Decidimos ahorrar unos cuantos dólares no yendo en avión y contratando un taxi solo para nosotros, es una práctica común y varias compañías se dedican a ello. Teníamos la comodidad de poder parar donde y cuando quisiéramos y expandir juguetes o comida a nuestro gusto durante las supuestas seis horas de viaje que terminaron siendo casi nueve a la ida y más de siete a la vuelta. No volveremos allí por carretera. 80 o 100 km/h en las "mejores" ocasiones entre miles de baches, vacas, búfalos de agua, bicicletas o viandantes, me parecían velocidad de la luz. Añadiendo además la fuerte lluvia en algunos tramos y los adelantamientos (kamikazes es el calificativo exacto) que me hacían subir y bajar los sudores fríos como hacía mucho que no sentía; así que fui valiente y tuve que admitir mi miedo y pedir a nuestro conductor-centralita que bajara la velocidad. Se rió claro y puso cara de "pobrecito niño". El señor de unos 60 años llevaba tres teléfonos móviles (iphone+blackberry+nokia) cada cual más activo, con los que tuvo tal vez 30 conversaciones, en casi todas riéndose. Era simpático y parecía feliz. Habíamos quedado a las 6.30 a.m. en nuestra casa y llegó a las 7.15 porque fue a otra dirección y recogió a una pareja que iba a Kampot, en el sur, pero como ni él hablaba inglés ni ellos khmer se fueron todos al norte un rato. "We are stuck" dijeron cuando llegaron con el taxista a nuestro edificio; ahora sé que la frase significa "Estamos atascados/sin poder hacer nada". Phnom Penh estaba vacía, su transporte había fallado y no sabían qué hacer.
En realidad, a pesar del tráfico el viaje por carretera merece la pena por el paisaje. El verde de los arrozales salpicado por palmeras y búfalos sumergidos, los niños y los hombres pescando en los campos, a la orilla de la carretera o dentro incluso de sus mismas casas, es sorprendente. Las inundaciones han puesto a casi todo el país en estado de emergencia, con miles de evacuados, 122 muertos hasta la semana pasada, caminos y casas bajo el agua. El lado positivo es que hay muchísimos peces, allá donde haya agua.

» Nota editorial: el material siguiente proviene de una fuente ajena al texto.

(* ===== verification/DdClaims.v ===== *)
(** * spdk_dd: what a copy guarantees

    The end-to-end theorem (from the options to the bytes of the output), the
    accounting theorem for arbitrary environments, and the bounds of the buffers and
    of the progress display. *)

From S2P Require Import Prelude Posix DdState DdEngine DdSteps DdAccounting DdCopy DdProofs DdSetup DdSetupProofs.
#[local] Open Scope Z_scope.

(** ** Concrete runs *)

(** A schedule names the slot whose operation is performed or reported next; [f] gives
    the result of a transfer of a type and a length. *)
Definition act `{DdEnv} (f : dd_submit_type → Z → Z) (i : nat) (st : dd_state) : option dd_state :=
  match pending st !! i with
  | Some o =>
      match op_res o, op_kind_of o with
      | None, OpIo ty => Some (perform i o (f ty (op_len o)) st)
      | None, _ => None
      | Some r, _ => Some (deliver i o r st)
      end
  | None => None
  end.

Fixpoint acts `{DdEnv} (f : dd_submit_type → Z → Z) (sched : list nat) (st : dd_state) : option dd_state :=
  match sched with
  | [] => Some st
  | i :: sched => match act f i st with Some st => acts f sched st | None => None end
  end.

Definition all_bytes (ty : dd_submit_type) (len : Z) : Z := len.

Lemma acts_run `{DdEnv} f sched st st' :
  acts f sched st = Some st' → xfer_run (λ ty len r, r = f ty len) (length sched) st st'.
Proof.
  revert st. induction sched as [|i sched IH]; intros st; simpl; [intros [= <-]; constructor|].
  unfold act. destruct (pending st !! i) as [o|] eqn:Ho; [|done].
  destruct (op_res o) as [r|] eqn:Hr; [|destruct (op_kind_of o) as [ty| |] eqn:Hk; [|done..]];
    intros Ha; (eapply run_xfer; [|by apply IH]).
  - by eapply xfer_deliver.
  - apply xfer_perform; [done|done|]. intros ty'. rewrite Hk. by intros [= ->].
Qed.

Definition demo_env : DdEnv := {|
  config_uring := true; bdev_rc _ := 0; io_submit_ret _ := 1; env_errno _ := 5;
  lseek_data _ := 0; lseek_hole _ := 0; lseek_end _ := 0; ftruncate_rc _ := 0; elapsed_ms _ := 1;
  same_target := false; append_off _ := 0 |}.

Siem Reap no es una ciudad amigable para los niños, así que pasamos bastante tiempo por las tardes en la piscina del Ree Hotel. Tanto que al final Aitana aprendió a nadar, con flotador, pero ella sola por primera vez.
La visita a los templos de Angkor tiene todo lo cierto que se pueda leer en cualquier artículo o fórum. Se necesitan días para recorrer la selva y perderse explorando los cientos de templos. Cada uno con su historia: diferentes siglos, reyes, batallas, religiones... Tuvimos el atrevimiento de ir con los niños y estuvo muy bien; a ellos Angkor Wat, Bayón, Ta Prohm o Banteay les daba igual pero los elefantes y los monos no.
Hay bastante malestar entre los lugareños porque el presidente Hun Sen dio el año pasado la concesión de la gestión de Angkor a una empresa vietnamita para los próximos 99 años. Es el principal motor económico del país y lo han "vendido" a una empresa extranjera! Más de 2 millones de turistas al año multiplicado por 20 $ que cuesta la entrada diaria (la mayoría compra la entrada de tres días por 40$ o 60 para una semana) hacen mucho dinero que se reparte muy mal. Echando un vistazo a este artículo se comprende mejor: http://www.elmundo.es/elmundo/2013/09/29/internacional/1380445411.html
Entre tanto turista también había bastantes españoles y, los vendedores, muchos niños, tenían sus frases estratégicas para sus ventas. Mi favorita fue: "tú no comprar, yo llorar"
Compramos dos cuadros.
Hablaría de los templos pero me perdería. Por cierto, la película "Tomb Raider" está rodada en Angkor.

El domingo fuimos en barca a uno de los poblados flotantes que hay sobre el lago Tonle Sap, 500 familias vivían en el que visitamos (¿o eran habitantes?) La vida sobre el agua todos los días del año no debe ser fácil. Hay calles, bosques, escuela, estación de policía, centro médico, restaurantes, tiendas... Y al salir al "lago abierto" parecía un mar tal cual, con olas y horizonte únicamente acuático. Un lugar peculiar.